(* ===== verification/Options.v ===== *)
(** * Listener options, accept-error classification and retry backoff

    [listener_options] of include/serveza/listener_options.h and the option
    validation, transient-error test and backoff of src/listener.cpp.
    Durations are [std::chrono::milliseconds]: 64-bit signed counts. *)

From S2P Require Import Prelude Errors.

Local Open Scope Z_scope.

Record listener_options := mk_options {
  listen_backlog : Z;
  shutdown_grace_period : Z;
  max_active_sessions : Z;
  accept_error_backoff : Z;
  max_accept_error_backoff : Z;
  max_consecutive_accept_errors : Z;
  v6_only : bool;
  reuse_address : bool }.

(** The default member initialisers (non-Windows build). *)
Definition default_options : listener_options :=
  {| listen_backlog := 128; shutdown_grace_period := 5000; max_active_sessions := 1024;
     accept_error_backoff := 100; max_accept_error_backoff := 5000;
     max_consecutive_accept_errors := 8; v6_only := true; reuse_address := true |}.

Definition int64_max : Z := 9223372036854775807.

(** Values the C++ types can hold: [int], [std::size_t], and the 64-bit
    representation of [std::chrono::milliseconds]. *)
Definition options_in_range (o : listener_options) : Prop :=
  -2147483648 <= listen_backlog o <= 2147483647 /\
  -int64_max - 1 <= shutdown_grace_period o <= int64_max /\
  0 <= max_active_sessions o < u64_modulus /\
  -int64_max - 1 <= accept_error_backoff o <= int64_max /\
  -int64_max - 1 <= max_accept_error_backoff o <= int64_max /\
  0 <= max_consecutive_accept_errors o < u64_modulus.

Definition invalid_argument (what : string) : exn := other_exception what.

Definition validate_socket_options (o : listener_options) : exn + unit :=
  if shutdown_grace_period o <? 0
  then inl (invalid_argument "shutdown_grace_period must not be negative")
  else inr tt.

Definition validate_acceptor_options (o : listener_options) : exn + unit :=
  if listen_backlog o <=? 0
  then inl (invalid_argument "listen_backlog must be greater than zero")
  else match validate_socket_options o with
  | inl x => inl x
  | inr _ =>
    if max_active_sessions o =? 0
    then inl (invalid_argument "max_active_sessions must be greater than zero")
    else if accept_error_backoff o <? 0
    then inl (invalid_argument "accept_error_backoff must not be negative")
    else if max_accept_error_backoff o <? accept_error_backoff o
    then inl (invalid_argument "max_accept_error_backoff must not be less than accept_error_backoff")
    else if max_consecutive_accept_errors o =? 0
    then inl (invalid_argument "max_consecutive_accept_errors must be greater than zero")
    else inr tt
  end.

Definition is_transient_accept_error (ec : error_code) : bool :=
  ec_eqb ec connection_aborted || ec_eqb ec interrupted ||
  ec_eqb ec try_again || ec_eqb ec would_block ||
  ec_eqb ec no_descriptors || ec_eqb ec no_buffer_space ||
  ec_eqb ec no_memory.

(** The loop of [accept_retry_delay]: [fuel] is the number of indices [i] with
    [1 <= i < consecutive_errors] still to visit.  [/] truncates. *)
Fixpoint retry_delay_loop (o : listener_options) (fuel : nat) (delay : Z) : Z :=
  match fuel with
  | O => delay
  | S fuel' =>
    if delay <? max_accept_error_backoff o
    then retry_delay_loop o fuel'
           (if Z.quot (max_accept_error_backoff o) 2 <? delay
            then max_accept_error_backoff o
            else delay * 2)
    else delay
  end.

Definition accept_retry_delay (o : listener_options) (consecutive_errors : Z) : Z :=
  Z.min (retry_delay_loop o (Z.to_nat (consecutive_errors - 1)) (accept_error_backoff o))
        (max_accept_error_backoff o).

(** ** Validation *)

(** Options a listener can be constructed with. *)
Record valid_acceptor_options (o : listener_options) : Prop := {
  valid_backlog : 0 < listen_backlog o;
  valid_grace : 0 <= shutdown_grace_period o;
  valid_sessions : max_active_sessions o <> 0;
  valid_backoff : 0 <= accept_error_backoff o;
  valid_max_backoff : accept_error_backoff o <= max_accept_error_backoff o;
  valid_errors : max_consecutive_accept_errors o <> 0 }.

Lemma validate_acceptor_options_ok o :
  validate_acceptor_options o = inr tt <-> valid_acceptor_options o.
Proof.
  unfold validate_acceptor_options, validate_socket_options.
  split.
  - intros H. repeat (case_match; try discriminate); constructor; lia.
  - intros []. repeat (case_match; try lia); simplify_eq; done.
Qed.

(** The exceptions of the validation report the violated limit, and only an
    invalid option is rejected. *)
Lemma validate_acceptor_options_error o x :
  validate_acceptor_options o = inl x -> ~ valid_acceptor_options o.
Proof.
  intros H Hv%validate_acceptor_options_ok. congruence.
Qed.

(** ** The backoff *)

Section Backoff.
Variable o : listener_options.
Hypothesis Hbackoff : 0 <= accept_error_backoff o.
Hypothesis Hmax : accept_error_backoff o <= max_accept_error_backoff o.

Abbreviation cap := (max_accept_error_backoff o).

Lemma retry_delay_loop_closed fuel delay :
  0 <= delay <= cap ->
  retry_delay_loop o fuel delay = Z.min (delay * 2 ^ Z.of_nat fuel) cap.
Proof.
  revert delay. induction fuel as [|fuel IH]; intros delay Hd.
  - simpl. rewrite Z.mul_1_r. lia.
  - rewrite Nat2Z.inj_succ, Z.pow_succ_r by lia.
    assert (Hp : 1 <= 2 ^ Z.of_nat fuel) by lia.
    cbn [retry_delay_loop]. destruct (Z.ltb_spec delay cap).
    + rewrite Z.quot_div_nonneg by lia.
      pose proof (Z_div_mod_eq_full cap 2). pose proof (Z.mod_pos_bound cap 2).
      destruct (Z.ltb_spec (cap / 2) delay); rewrite IH by lia; [|f_equal; ring].
      rewrite !Z.min_r; [done | | nia].
      transitivity (delay * 2 * 1); [lia | nia].
    + rewrite Z.min_r; [lia | nia].
Qed.

Lemma retry_delay_loop_range fuel delay :
  0 <= delay <= cap -> delay <= retry_delay_loop o fuel delay <= cap.
Proof.
  intros Hd. rewrite retry_delay_loop_closed by done.
  assert (1 <= 2 ^ Z.of_nat fuel) by lia. nia.
Qed.
End Backoff.

(** C38: the delay before an accept retry is the initial backoff doubled once per
    earlier consecutive error, capped at the configured maximum, for every
    validated option set and every positive error count. *)
Theorem accept_retry_delay_exponential (o : listener_options) (n : Z) :
  validate_acceptor_options o = inr tt -> 1 <= n ->
  accept_retry_delay o n =
    Z.min (accept_error_backoff o * 2 ^ (n - 1)) (max_accept_error_backoff o).
Proof.
  intros [_ _ _ H0 H1 _]%validate_acceptor_options_ok Hn.
  unfold accept_retry_delay.
  rewrite retry_delay_loop_closed by lia. rewrite Z2Nat.id by lia. lia.
Qed.

Lemma accept_retry_delay_exponential_witness :
  accept_retry_delay default_options 5 = Z.min (100 * 2 ^ (5 - 1)) 5000.
Proof.
  apply (accept_retry_delay_exponential default_options 5); [reflexivity | lia].
Defined.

▸ **DESCRIPTION OF THE TASK**: Take the lines above from the one containing "representation of [std::chrono::milliseconds]." to the one containing "-int64_max - 1 <= accept_error_backoff" and retype them exactly, both ends included, with nothing added.

▸ **TASK ANSWER**:
    representation of [std::chrono::milliseconds]. *)
Definition options_in_range (o : listener_options) : Prop :=
  -2147483648 <= listen_backlog o <= 2147483647 /\
  -int64_max - 1 <= shutdown_grace_period o <= int64_max /\
  0 <= max_active_sessions o < u64_modulus /\
  -int64_max - 1 <= accept_error_backoff o <= int64_max /\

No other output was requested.